[Data items]
-=-=-=-=-

(** What one endpoint can do: a call of its application or of the loop that
    builds packets, or the arrival of something the other endpoint sent before,
    which is processed only once the handshake is over. *)
Inductive moves (peer me : side) : side → Prop :=
| mv_open k m' :
    open_bidi (sd_mgr me) = (Ok k, m') → moves peer me (with_mgr m' me)
| mv_write k data fin m' :
    on_send k (write data fin) (sd_mgr me) = (Ok tt, m') →
    moves peer me (mkSide m' (extend k data (sd_written me)) (sd_read me) (sd_sent me) (sd_got me)
                     (sd_credits me) (sd_data me) (sd_streams me) (sd_settled me))
| mv_send k max_bytes f m' :
    sm_next_frame k max_bytes (sd_mgr me) = (Ok (Some f), m') →
    moves peer me (mkSide m' (sd_written me) (sd_read me) (f :: sd_sent me) (sd_got me)
                     (sd_credits me) (sd_data me) (sd_streams me) (sd_settled me))
| mv_lost f m' :
    f ∈ sd_sent me → on_send (st_id f) (modify (requeue f)) (sd_mgr me) = (Ok tt, m') →
    moves peer me (with_mgr m' me)
| mv_acked f m' :
    sd_settled me = true → f ∈ sd_got peer → on_send (st_id f) (modify (on_frame_acked f)) (sd_mgr me) = (Ok tt, m') →
    moves peer me (with_mgr m' me)
| mv_stream_credit k v m' :
    sd_settled me = true → (k, v) ∈ sd_credits peer → on_send k (modify (on_max_stream_data v)) (sd_mgr me) = (Ok tt, m') →
    moves peer me (with_mgr m' me)
| mv_data_credit v :
    sd_settled me = true → v ∈ sd_data peer → moves peer me (with_mgr (on_max_data v (sd_mgr me)) me)
| mv_streams_credit v :
    sd_settled me = true → v ∈ sd_streams peer → moves peer me (with_mgr (on_max_streams v true (sd_mgr me)) me)
| mv_deliver f r m' :
    sd_settled me = true → f ∈ sd_sent peer → sm_on_stream_frame f (sd_mgr me) = (Ok r, m') →
    moves peer me (mkSide m' (sd_written me) (sd_read me) (sd_sent me) (f :: sd_got me)
                     (sd_credits me) (sd_data me) (sd_streams me) (sd_settled me))
| mv_read k d m' :
    on_recv k (pure_call read) (sd_mgr me) = (Ok d, m') →
    moves peer me (mkSide m' (sd_written me) (extend k d (sd_read me)) (sd_sent me) (sd_got me)
                     (sd_credits me) (sd_data me) (sd_streams me) (sd_settled me))
| mv_advertise k v m' :
    on_recv k (pure_call credit_update) (sd_mgr me) = (Ok (Some v), m') →
    moves peer me (mkSide m' (sd_written me) (sd_read me) (sd_sent me) (sd_got me)
                     ((k, v) :: sd_credits me) (sd_data me) (sd_streams me) (sd_settled me))
| mv_advertise_data v m' :
    max_data_update (sd_mgr me) = (Some v, m') →
    moves peer me (mkSide m' (sd_written me) (sd_read me) (sd_sent me) (sd_got me)
                     (sd_credits me) (v :: sd_data me) (sd_streams me) (sd_settled me))
| mv_advertise_streams v m' :
    max_streams_update true (sd_mgr me) = (Some v, m') →
    moves peer me (mkSide m' (sd_written me) (sd_read me) (sd_sent me) (sd_got me)
                     (sd_credits me) (sd_data me) (v :: sd_streams me) (sd_settled me)).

-=-=-=-=-

Exactly as written, reproduce the lines of the data above from the first line through the line where "moves peer me (mkSide m' (sd_written me) (sd_read me) (f" appears.

• **Written reply**
(** What one endpoint can do: a call of its application or of the loop that
    builds packets, or the arrival of something the other endpoint sent before,
    which is processed only once the handshake is over. *)
Inductive moves (peer me : side) : side → Prop :=
| mv_open k m' :
    open_bidi (sd_mgr me) = (Ok k, m') → moves peer me (with_mgr m' me)
| mv_write k data fin m' :
    on_send k (write data fin) (sd_mgr me) = (Ok tt, m') →
    moves peer me (mkSide m' (extend k data (sd_written me)) (sd_read me) (sd_sent me) (sd_got me)
                     (sd_credits me) (sd_data me) (sd_streams me) (sd_settled me))
| mv_send k max_bytes f m' :
    sm_next_frame k max_bytes (sd_mgr me) = (Ok (Some f), m') →
    moves peer me (mkSide m' (sd_written me) (sd_read me) (f :: sd_sent me) (sd_got me)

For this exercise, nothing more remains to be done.